Konica Autoreflex T3(4)

2011-05-19 | 東京レトロフォーカス別室

Konica Autoreflex T3 / Hexanon AR50mmF1.7 / RealaACE / (C) keita NAKAYAMA

Konica Autoreflex T3 / Hexanon AR50mmF1.7 / RealaACE / (C) keita NAKAYAMA

T3は、コニカらしからぬカメラである。
なぜらしくないのかといえば、新しさがない。いやこんな旧いカメラに新しさというのも、妙だな。それじゃあ「落ち着きのあるカメラ」と言い換えようか。
まあ、つまり、コンサバってことです。はい。

コニカって、日本でもイチニを争うくらいの歴史あるカメラメーカーなのに、どこか腰の落ち着かないイメージがある。いや、そんな印象が「あった」。そういう企業や製品に対するイメージは、カメラ好きの間でもブレ幅が大きい。というか、両極端で中間がない。

たとえば、僕よりも年長の、キャリアの長い愛好家には、この会社の製品(特にレンズの描写)に一目置くひとが多い。
「なにで撮ってる?」と、こちらの手元を覗き込み、レンズにヘキサノンの銘を見つけて、黙って頷く。そういうひとは、ライカレンズの名前を覚えているひとよりも、たぶん写真を撮っている。
それが、僕より下の世代だと、コニカといえばフィルム屋さん。カメラはプラ製のビッグミニあたりしか、記憶に残していなかったりする。

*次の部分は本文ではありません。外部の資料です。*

(** * dm-data-schema-randomizer: a shallow embedding of [main.py]

    The program reads a CSV file into a pandas DataFrame, renames its
    columns to [column_0 .. column_{n-1}] in shuffled order, shuffles the
    column order, converts every column to a randomly chosen other type and
    writes the table back.  This file embeds the three stages and the
    top-level driver as Rocq functions and proves the properties the
    specification states about them.

    Conventions: the module-level generator of Python's [random] is passed
    explicitly as a state; a function that can raise returns a sum whose
    left side is the exception; every [logging] call appends one event. *)

From Stdlib Require Import ZArith Ascii String Floats.SpecFloat.
From stdpp Require Import base decidable list strings pretty gmap.

Local Open Scope string_scope.
Local Open Scope Z_scope.
Local Open Scope nat_scope.
Local Open Scope list_scope.

(** ** Python's [random] module *)

(** The generator behind [random.seed], [random.shuffle] and
    [random.choice].  [rng_below g n] is [Random._randbelow(n)]: for a
    positive [n] it returns a number below [n] and the next state. *)
Class RandomSource (G : Type) := {
  rng_seed : Z → G;
  rng_below : G → nat → nat * G;
  rng_below_lt : ∀ g n, 0 < n → (rng_below g n).1 < n
}.

Module PyRandom.
Section with_generator.
Context {G : Type} `{!RandomSource G}.
Context {A : Type}.

(** [x[i], x[j] = x[j], x[i]]; both indices are in range whenever
    [shuffle] performs the exchange. *)
Definition swap (x : list A) (i j : nat) : list A :=
  match x !! i, x !! j with
  | Some xi, Some xj => <[j:=xi]> (<[i:=xj]> x)
  | _, _ => x
  end.

(** The loop of [random.shuffle]:
    [for i in reversed(range(1, len(x))): j = randbelow(i + 1); swap].
    [shuffle_from i x g] runs the iterations [i, i-1, .., 1]. *)
Fixpoint shuffle_from (i : nat) (x : list A) (g : G) : list A * G :=
  match i with
  | 0 => (x, g)
  | S i' =>
      let '(j, g') := rng_below g (S i) in
      shuffle_from i' (swap x i j) g'
  end.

なぜそんなギャップが生まれたのかといえば、これはコニカの製品、というよりビジネス戦略、いや企業の成り立ちそのものに原因がある。
かつてコニカのカメラといえば、写真表現の可能性を「撮影機能」や「画質」で追求する、いわば王道寄りのものが多かった。それがある時点から、なるべく多くのひとに1コマでも多く写真を撮ってもらおうという、「写真の大衆化」の方向にシフトしていった。
変化のタイミングは、60年代から70年代にかけてのことである。

 (C) keita NAKAYAMA

(C) keita NAKAYAMA

カメラづくりの技術も伝統もあるメーカーが、専らお手軽な大衆カメラを手がける。今の目で見れば、なんとももったいないことだ。
でもこれは無理もない話で、フィルムメーカーがつくるカメラには、「フィルム消費を促進する商材」という側面がある。音楽再生などでもそうだが、装置(ハード)の市場規模は、媒体(ソフトまたはメディア)のそれに比べて、ずっと小さいのが普通だし、それで健全だ。
加えて、フィルム製造は典型的な装置産業だから、市場の競争に打ち勝つには莫大な投資が必要で、経営資源はなるべくそちらに回したい。

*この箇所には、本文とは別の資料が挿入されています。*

Fixpoint insertStatic (cc : Ptr) (target : TargetModule) (env : SetupEnv)
    (idx : nat) (routes : list StaticRoute) : Eff (option error) :=
  match routes with
  | [] => mret None
  | route :: rest =>
      emit (EvInsertRoute cc target (sr_Prefix route) (sr_Nexthop route));;
      match insertRoute env idx with
      | Some err => mret (Some (Wrapf "failed to insert static route: " err))
      | None => insertStatic cc target env (S idx) rest
      end
  end.

Definition setupConfig (instance : N) (configName : string) (config : Config)
    (env : SetupEnv) : Eff (option error) :=
  match newClient env with
  | Some err => mret (Some (Wrapf "failed to connect to the gateway: " err))
  | None =>
      cc ← alloc;
      emit (EvNewClient cc);;
      let target := {| ConfigName := configName;
                       DataplaneInstance := instance |} in
      r ← insertStatic cc target env 0 (Routes config);
      match r with
      | Some err => mret (Some err)
      | None =>
          emit (EvFlushRoutes cc target);;
          match flushRoutes env with
          | Some err =>
              mret (Some (Wrapf ("failed to flush static routes for "
                                 +:+ configName +:+ ": ") err))
          | None =>
              if Nat.eqb (length (Sockets (BirdImport config))) 0 then
                emit (EvConnClose AtNoSockets cc);;
                mret None
              else processBirdImport cc (BirdImport config) target env
          end
      end
  end.

Definition SetupConfig (req : SetupConfigRequest) (env : SetupEnv)
    : Eff (option error) :=
  match unmarshal env (req_Config req) with
  | inr err =>
      mret (Some (Status InvalidArgument
                         "failed to unmarshal configuration: " err))
  | inl cfg =>
      r ← setupConfig (req_Instance req) (req_ConfigName req) cfg env;
      match r with
      | Some err =>
          mret (Some (Status Internal "failed to setup configuration: " err))
      | None => mret None
      end
  end.

(** ** The stream reconnector (lines 319-355) *)

(** The case a [select] statement took.  [ChoseElse] is the remaining
    case: [default] in the preflight of the supervisor, the timer in its
    backoff sleep. *)
Inductive Chosen := ChoseCtx | ChoseQuit | ChoseElse.

(** What wakes the select of [reconnectStream]: the quit channel, the
    context, or a tick, and then what [FeedRIB] answers. *)
Inductive Wake := WakeQuit | WakeCtx | WakeTick (feed : option error).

もうひとつ、フィルムメーカーがカメラの開発と製造に消極的な、というか積極的になれない理由として、カメラ専業メーカーに対する遠慮があったようだ。
これは写真関係に限らず、いろいろなメーカーのひとと話をして受けた印象なのだけど、メディアを供給する企業には、他社に「使っていただく」という謙譲の姿勢がある。そうやってファミリーを増やすことが、市場規模の拡大につながるのだ。
つまり、フィルムメーカーのカメラには、市場での競争を避けながら販売量を増やすという、相当にむつかしい使命が課せられていた。

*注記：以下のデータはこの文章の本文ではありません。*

(** No model is known to the account. *)
Definition allNotFound : Env :=
  providerEnv (fun _ model =>
                 GenFail (statusError 404 ("models/" +++ model +++ " is not found"))).

(** The same providers behind a discovery that lists two models. *)
Definition withTwoModels (env : Env) : Env :=
  mkEnv (execaGit env)
        (fun _ => ListOk [Some "models/gemini-2.0-flash"; Some "models/gemini-2.5-flash"])
        (generateContent env).

Definition liveRun : Config := mkConfig false true None 3 None.

Definition oneCommit : list CommitItem :=
  [CommitObject (mkCommit "fix login" "2024-01-15" "1f3a" ["main"])].

(** The claim C6 as it is worded, at one candidate: when the call on
    [modelName] ends in [error] and a candidate remains, the loop goes on
    with the remaining candidates, the failure recorded. *)
Definition advancesPast (env : Env) (userPrompt systemPrompt : string)
    (jiraTickets : list string) (modelName : string) (rest : list string)
    (error : JsError) (w : World) : Prop :=
  exists w',
    fst (tryModels env userPrompt systemPrompt jiraTickets (modelName :: rest) [] w)
    = fst (tryModels env userPrompt systemPrompt jiraTickets rest
             [(modelName, messageOr error "Unknown error")] w').

End GeneratorSpec.

Module MainSpec.

Import Git Generator Main.

Definition revParseArgs : list string := ["rev-parse"; "--abbrev-ref"; "HEAD"].

(** [options.path || '.'] *)
Definition repoPathOf (cfg : Config) : string :=
  match optPath cfg with
  | Some p => if truthy p then p else "."
  | None => "."
  end.

(** Git knows the name and the e-mail address of the user. *)
Definition identityKnown (env : Env) : Prop :=
  exists name email,
    execaGit env ["config"; "user.name"] None = ExecOk name
    /\ execaGit env ["config"; "user.email"] None = ExecOk email.

(** The target path is not a git working tree: asked for the current
    branch there, git answers "not a git repository". *)
Definition notARepository (env : Env) (cfg : Config) : Prop :=
  exists e,
    execaGit env revParseArgs (Some (repoPathOf cfg)) = ExecFail e
    /\ stderrIncludes e "not a git repository" = true.

(** A computation that sends nothing to the provider. *)
Definition quiet {A} (m : M A) : Prop :=
  forall w, countEvents isProviderCall (snd (m w)) = countEvents isProviderCall w.

(** The part of [main] that comes before the generation: the identity, the
    date range, the branches and the commits. *)
Definition aggregationStage (env : Env) (cfg : Config)
    (calculateDateRange : Outcome DateRange) : M (list Commit) :=
  user <- getGitUser env ;;
  dateRange <- settled calculateDateRange ;;
  currentBranch <- getCurrentBranch env (repoPathOf cfg) ;;
  extraBranches <-
    getRecentLocalBranches env (repoPathOf cfg) currentBranch (recentBranchesCount cfg) ;;
  fetchCommits env (repoPathOf cfg) (user_email user) dateRange
    (Some (setOfList (currentBranch :: extraBranches))).

(** The claim C3 as it is worded, at one run. *)
Definition failsAsNotARepository (env : Env) (cfg : Config)
    (calculateDateRange : Outcome DateRange)
    (getDateRelativeText : list CommitItem -> string) (w : World) : Prop :=
  fst (main env cfg calculateDateRange getDateRelativeText w)
  = Returned (ExitError (Some notARepositoryError))
  /\ countEvents isProviderCall
       (snd (main env cfg calculateDateRange getDateRelativeText w))
     = countEvents isProviderCall w.

Definition gitFailure (stderr : string) : JsError :=
  mkJsError None None None None (Some "Command failed with exit code 128") (Some stderr).

Definition notARepositoryStderr : string :=
  "fatal: not a git repository (or any of the parent directories): .git".

(** Outside any repository, on a machine where git has no user name: every
    git command fails, [git config user.name] with nothing on [stderr]. *)
Definition outsideWithoutIdentity : Env :=
  mkEnv (fun args _ =>
           match args with
           | "config" :: _ => ExecFail (gitFailure "")
           | _ => ExecFail (gitFailure notARepositoryStderr)
           end)
        (fun _ => ListOk [Some "models/gemini-2.5-flash"])
        (fun _ _ => GenOk (mkResponse (Some "Yesterday, I did things.") None)).

(** Outside any repository, the user being known to git. *)
Definition outsideWithIdentity : Env :=
  mkEnv (fun args _ =>
           match args with
           | "config" :: _ => ExecOk "dev@example.org"
           | _ => ExecFail (gitFailure notARepositoryStderr)
           end)
        (fun _ => ListOk [Some "models/gemini-2.5-flash"])
        (fun _ _ => GenOk (mkResponse (Some "Yesterday, I did things.") None)).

コニカに限らず、フィルムメーカー各社のカメラが、大衆向けのお手頃製品にシフトしていった背景には、たぶんこうした経営上の判断がある。専業メーカーが競い合う市場で、限られたパイを奪いあうより、新たな市場を開拓してフィルム消費を増やそう。いかにも株主受けしそうな判断だが、もちろんそれがすべてではない。
70年代半ば、一眼レフを手がけるメーカーはどこも厳しい状況に直面していた。コニカが日本市場向けに「オートリフレックス」の輸出名を用いたのは、ちょうどその時期に重なる。

(この項続く)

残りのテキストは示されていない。